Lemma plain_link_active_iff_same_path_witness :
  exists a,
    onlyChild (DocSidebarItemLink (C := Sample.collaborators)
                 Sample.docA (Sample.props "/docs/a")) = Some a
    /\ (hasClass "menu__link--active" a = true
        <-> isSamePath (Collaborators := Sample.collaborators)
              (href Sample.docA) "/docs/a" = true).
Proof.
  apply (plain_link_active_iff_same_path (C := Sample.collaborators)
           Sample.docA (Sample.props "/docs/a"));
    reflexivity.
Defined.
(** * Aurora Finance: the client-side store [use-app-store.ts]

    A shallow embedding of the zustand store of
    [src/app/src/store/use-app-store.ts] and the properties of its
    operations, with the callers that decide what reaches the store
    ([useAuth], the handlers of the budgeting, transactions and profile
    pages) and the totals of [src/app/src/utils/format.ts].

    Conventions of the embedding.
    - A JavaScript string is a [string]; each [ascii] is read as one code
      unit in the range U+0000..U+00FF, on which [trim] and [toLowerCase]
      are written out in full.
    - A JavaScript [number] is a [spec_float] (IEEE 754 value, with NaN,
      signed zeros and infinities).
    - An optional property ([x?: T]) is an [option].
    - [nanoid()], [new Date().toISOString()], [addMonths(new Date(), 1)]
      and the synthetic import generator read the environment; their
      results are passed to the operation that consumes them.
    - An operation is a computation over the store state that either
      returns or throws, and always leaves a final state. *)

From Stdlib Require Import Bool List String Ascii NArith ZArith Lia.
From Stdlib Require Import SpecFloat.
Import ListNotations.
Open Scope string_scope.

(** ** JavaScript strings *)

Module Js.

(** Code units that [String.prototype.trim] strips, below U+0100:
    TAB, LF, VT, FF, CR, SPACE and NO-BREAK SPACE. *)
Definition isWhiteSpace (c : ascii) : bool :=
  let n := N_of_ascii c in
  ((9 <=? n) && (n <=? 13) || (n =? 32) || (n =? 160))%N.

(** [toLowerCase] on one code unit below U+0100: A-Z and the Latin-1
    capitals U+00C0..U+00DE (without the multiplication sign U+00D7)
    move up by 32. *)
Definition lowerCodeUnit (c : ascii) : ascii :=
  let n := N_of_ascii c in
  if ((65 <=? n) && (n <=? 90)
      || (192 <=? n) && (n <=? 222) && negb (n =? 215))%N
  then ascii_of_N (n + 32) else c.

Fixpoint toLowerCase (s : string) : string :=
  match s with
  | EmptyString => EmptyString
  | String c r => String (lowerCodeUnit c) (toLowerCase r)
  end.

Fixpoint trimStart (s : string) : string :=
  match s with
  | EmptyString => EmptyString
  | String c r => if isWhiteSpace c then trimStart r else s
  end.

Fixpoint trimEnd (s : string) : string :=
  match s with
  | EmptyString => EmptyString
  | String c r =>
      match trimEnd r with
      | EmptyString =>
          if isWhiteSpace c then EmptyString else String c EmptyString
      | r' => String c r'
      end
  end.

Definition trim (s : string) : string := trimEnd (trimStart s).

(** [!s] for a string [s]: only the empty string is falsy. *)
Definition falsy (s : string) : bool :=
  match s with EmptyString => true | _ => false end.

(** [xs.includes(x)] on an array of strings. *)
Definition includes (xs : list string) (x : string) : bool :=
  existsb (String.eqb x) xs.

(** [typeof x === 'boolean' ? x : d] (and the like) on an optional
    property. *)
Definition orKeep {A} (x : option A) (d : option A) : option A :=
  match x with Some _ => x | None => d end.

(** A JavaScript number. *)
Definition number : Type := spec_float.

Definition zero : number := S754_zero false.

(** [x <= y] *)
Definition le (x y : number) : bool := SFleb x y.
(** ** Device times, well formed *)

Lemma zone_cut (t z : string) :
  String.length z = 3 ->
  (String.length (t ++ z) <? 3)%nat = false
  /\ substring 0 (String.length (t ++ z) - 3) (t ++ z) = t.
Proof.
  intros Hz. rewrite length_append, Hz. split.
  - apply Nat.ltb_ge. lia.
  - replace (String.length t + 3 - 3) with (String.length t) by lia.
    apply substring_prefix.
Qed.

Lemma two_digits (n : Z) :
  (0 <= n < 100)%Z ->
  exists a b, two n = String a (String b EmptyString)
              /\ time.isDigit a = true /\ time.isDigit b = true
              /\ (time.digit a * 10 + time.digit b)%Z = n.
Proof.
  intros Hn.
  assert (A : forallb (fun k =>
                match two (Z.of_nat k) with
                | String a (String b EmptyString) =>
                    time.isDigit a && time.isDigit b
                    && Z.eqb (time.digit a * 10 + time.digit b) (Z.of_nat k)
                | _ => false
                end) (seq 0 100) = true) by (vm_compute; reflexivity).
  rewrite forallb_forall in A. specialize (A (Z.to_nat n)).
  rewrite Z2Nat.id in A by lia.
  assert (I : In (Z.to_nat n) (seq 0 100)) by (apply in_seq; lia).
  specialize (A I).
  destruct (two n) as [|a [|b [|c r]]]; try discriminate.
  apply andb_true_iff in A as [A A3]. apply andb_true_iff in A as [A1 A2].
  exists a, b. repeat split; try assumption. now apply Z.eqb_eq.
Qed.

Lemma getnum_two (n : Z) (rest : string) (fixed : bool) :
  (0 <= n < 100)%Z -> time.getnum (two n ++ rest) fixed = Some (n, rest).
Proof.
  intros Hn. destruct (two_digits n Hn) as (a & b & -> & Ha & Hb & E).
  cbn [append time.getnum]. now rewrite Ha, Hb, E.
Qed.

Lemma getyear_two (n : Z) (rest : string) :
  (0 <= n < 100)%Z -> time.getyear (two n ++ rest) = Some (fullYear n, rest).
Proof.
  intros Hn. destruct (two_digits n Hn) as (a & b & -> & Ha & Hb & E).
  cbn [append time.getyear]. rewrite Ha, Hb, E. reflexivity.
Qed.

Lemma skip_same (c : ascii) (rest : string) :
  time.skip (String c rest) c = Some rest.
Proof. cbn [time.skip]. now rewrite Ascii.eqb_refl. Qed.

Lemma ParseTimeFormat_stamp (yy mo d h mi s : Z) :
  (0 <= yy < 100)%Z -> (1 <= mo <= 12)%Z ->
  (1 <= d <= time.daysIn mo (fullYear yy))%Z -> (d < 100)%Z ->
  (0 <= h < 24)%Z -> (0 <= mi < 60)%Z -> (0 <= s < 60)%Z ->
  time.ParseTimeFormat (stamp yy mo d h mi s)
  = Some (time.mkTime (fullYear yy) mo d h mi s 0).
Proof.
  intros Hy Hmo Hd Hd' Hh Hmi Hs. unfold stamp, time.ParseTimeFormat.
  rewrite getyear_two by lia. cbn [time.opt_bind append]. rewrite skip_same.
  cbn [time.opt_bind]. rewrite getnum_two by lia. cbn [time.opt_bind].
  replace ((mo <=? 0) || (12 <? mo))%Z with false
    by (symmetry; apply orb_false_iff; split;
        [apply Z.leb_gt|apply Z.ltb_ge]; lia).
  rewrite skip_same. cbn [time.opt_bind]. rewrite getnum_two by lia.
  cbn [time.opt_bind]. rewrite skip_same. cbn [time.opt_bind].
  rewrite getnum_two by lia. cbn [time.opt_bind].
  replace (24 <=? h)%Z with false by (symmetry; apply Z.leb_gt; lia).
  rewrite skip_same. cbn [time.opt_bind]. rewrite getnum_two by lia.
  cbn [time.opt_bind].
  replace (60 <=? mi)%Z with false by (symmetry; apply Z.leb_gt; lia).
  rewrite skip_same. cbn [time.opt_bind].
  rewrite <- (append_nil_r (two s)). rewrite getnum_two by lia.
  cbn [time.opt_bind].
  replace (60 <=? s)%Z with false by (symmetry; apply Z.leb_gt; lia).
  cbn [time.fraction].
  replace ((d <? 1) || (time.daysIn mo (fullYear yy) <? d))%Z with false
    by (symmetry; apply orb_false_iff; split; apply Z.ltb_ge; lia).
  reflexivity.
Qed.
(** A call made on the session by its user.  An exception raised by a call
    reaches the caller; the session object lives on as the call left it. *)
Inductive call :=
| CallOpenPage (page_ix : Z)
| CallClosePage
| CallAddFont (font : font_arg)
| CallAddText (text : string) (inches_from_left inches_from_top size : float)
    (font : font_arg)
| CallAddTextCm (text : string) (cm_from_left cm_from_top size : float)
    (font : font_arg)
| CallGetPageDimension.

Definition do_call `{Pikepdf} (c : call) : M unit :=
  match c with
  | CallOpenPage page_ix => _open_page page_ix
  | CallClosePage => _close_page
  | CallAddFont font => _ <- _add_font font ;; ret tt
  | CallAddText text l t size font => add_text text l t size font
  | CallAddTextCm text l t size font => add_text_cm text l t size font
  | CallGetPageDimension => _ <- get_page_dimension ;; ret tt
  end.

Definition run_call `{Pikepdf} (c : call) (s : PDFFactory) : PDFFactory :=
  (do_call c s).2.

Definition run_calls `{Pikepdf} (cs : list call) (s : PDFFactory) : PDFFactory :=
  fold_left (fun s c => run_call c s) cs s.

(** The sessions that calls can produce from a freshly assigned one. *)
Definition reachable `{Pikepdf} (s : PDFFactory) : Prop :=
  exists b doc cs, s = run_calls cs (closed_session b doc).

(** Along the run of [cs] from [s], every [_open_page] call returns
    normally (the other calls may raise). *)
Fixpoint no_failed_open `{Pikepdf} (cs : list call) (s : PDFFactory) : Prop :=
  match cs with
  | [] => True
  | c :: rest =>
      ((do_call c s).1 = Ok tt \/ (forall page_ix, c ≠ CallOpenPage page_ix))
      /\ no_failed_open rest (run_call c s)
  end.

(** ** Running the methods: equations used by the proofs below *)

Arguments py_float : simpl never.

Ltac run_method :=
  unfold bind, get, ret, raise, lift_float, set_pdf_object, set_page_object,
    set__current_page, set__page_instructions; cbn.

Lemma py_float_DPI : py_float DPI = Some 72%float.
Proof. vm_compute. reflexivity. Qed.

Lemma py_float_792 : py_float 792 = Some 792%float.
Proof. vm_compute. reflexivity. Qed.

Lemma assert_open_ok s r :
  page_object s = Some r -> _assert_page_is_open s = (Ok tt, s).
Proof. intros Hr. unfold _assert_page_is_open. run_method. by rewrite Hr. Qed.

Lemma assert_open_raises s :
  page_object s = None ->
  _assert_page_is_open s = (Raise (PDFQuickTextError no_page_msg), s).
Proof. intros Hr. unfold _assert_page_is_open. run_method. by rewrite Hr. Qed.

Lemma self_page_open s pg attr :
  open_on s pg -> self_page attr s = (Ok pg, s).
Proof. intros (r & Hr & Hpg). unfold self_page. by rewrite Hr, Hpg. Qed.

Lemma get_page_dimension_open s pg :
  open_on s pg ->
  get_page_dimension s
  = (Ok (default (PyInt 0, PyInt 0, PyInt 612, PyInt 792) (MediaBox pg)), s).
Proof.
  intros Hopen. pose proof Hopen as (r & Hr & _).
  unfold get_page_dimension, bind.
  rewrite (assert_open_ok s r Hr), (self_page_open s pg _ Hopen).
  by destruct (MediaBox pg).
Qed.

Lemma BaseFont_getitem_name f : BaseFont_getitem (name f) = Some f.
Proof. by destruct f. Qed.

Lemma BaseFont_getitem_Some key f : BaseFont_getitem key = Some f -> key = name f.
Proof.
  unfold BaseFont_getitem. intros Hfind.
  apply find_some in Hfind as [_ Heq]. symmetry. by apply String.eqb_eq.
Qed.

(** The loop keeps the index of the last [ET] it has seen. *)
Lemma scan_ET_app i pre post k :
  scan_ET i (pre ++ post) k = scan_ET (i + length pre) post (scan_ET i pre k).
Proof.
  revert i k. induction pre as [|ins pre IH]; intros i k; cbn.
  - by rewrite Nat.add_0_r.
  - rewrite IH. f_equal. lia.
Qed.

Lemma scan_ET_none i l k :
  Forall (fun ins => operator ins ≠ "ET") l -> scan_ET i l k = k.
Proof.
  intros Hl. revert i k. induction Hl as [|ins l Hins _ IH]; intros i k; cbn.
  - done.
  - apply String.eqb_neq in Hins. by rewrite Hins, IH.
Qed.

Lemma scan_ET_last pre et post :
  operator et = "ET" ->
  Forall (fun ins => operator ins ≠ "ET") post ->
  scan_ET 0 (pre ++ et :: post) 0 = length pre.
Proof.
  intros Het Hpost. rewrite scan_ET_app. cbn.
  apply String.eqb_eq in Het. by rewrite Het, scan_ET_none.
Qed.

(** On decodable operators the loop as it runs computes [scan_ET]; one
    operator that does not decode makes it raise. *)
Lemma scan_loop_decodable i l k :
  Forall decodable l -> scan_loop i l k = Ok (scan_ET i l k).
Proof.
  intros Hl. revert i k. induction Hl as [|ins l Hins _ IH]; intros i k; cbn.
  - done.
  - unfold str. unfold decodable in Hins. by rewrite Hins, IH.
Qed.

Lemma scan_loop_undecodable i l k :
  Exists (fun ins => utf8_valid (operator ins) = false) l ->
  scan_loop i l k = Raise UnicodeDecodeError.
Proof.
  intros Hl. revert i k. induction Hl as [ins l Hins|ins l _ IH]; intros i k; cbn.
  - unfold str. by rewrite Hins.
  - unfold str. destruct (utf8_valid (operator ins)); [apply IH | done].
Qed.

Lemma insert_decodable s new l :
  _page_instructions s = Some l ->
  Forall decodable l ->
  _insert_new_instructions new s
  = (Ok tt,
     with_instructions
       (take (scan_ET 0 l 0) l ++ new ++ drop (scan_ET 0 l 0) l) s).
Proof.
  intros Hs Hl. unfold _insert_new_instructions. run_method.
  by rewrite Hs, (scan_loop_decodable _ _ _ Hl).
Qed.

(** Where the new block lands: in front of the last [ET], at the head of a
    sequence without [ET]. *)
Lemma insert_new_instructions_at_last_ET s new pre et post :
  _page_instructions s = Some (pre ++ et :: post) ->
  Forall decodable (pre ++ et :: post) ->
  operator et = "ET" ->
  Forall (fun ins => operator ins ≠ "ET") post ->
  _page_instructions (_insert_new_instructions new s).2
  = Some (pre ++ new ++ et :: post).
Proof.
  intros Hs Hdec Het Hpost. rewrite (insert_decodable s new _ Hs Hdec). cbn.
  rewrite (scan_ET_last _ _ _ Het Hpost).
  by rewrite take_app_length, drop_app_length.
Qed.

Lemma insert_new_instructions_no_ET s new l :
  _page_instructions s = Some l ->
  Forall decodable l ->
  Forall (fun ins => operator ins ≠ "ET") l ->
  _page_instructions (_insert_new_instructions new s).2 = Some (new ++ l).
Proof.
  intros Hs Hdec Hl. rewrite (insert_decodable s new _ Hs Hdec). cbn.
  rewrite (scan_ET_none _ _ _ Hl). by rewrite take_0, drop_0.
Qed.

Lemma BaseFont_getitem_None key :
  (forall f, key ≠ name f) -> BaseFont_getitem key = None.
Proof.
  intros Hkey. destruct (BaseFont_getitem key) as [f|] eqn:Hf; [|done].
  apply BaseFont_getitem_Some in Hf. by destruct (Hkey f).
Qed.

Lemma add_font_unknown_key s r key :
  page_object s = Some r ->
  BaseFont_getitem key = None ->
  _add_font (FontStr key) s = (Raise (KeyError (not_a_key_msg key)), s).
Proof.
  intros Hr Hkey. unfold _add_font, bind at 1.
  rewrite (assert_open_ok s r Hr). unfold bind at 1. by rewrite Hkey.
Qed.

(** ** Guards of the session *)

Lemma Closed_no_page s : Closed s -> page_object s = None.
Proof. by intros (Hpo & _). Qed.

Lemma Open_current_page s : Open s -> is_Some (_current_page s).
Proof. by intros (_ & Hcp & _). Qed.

○ ○ ○ ○ ○ ○ ○

Of the lines above, extract only those from the line with "assert (I : In" to the line with "apply andb_true_iff in A as [A A3].", both included, exactly as written.

§ **Task solution**
  assert (I : In (Z.to_nat n) (seq 0 100)) by (apply in_seq; lia).
  specialize (A I).
  destruct (two n) as [|a [|b [|c r]]]; try discriminate.
  apply andb_true_iff in A as [A A3]. apply andb_true_iff in A as [A1 A2].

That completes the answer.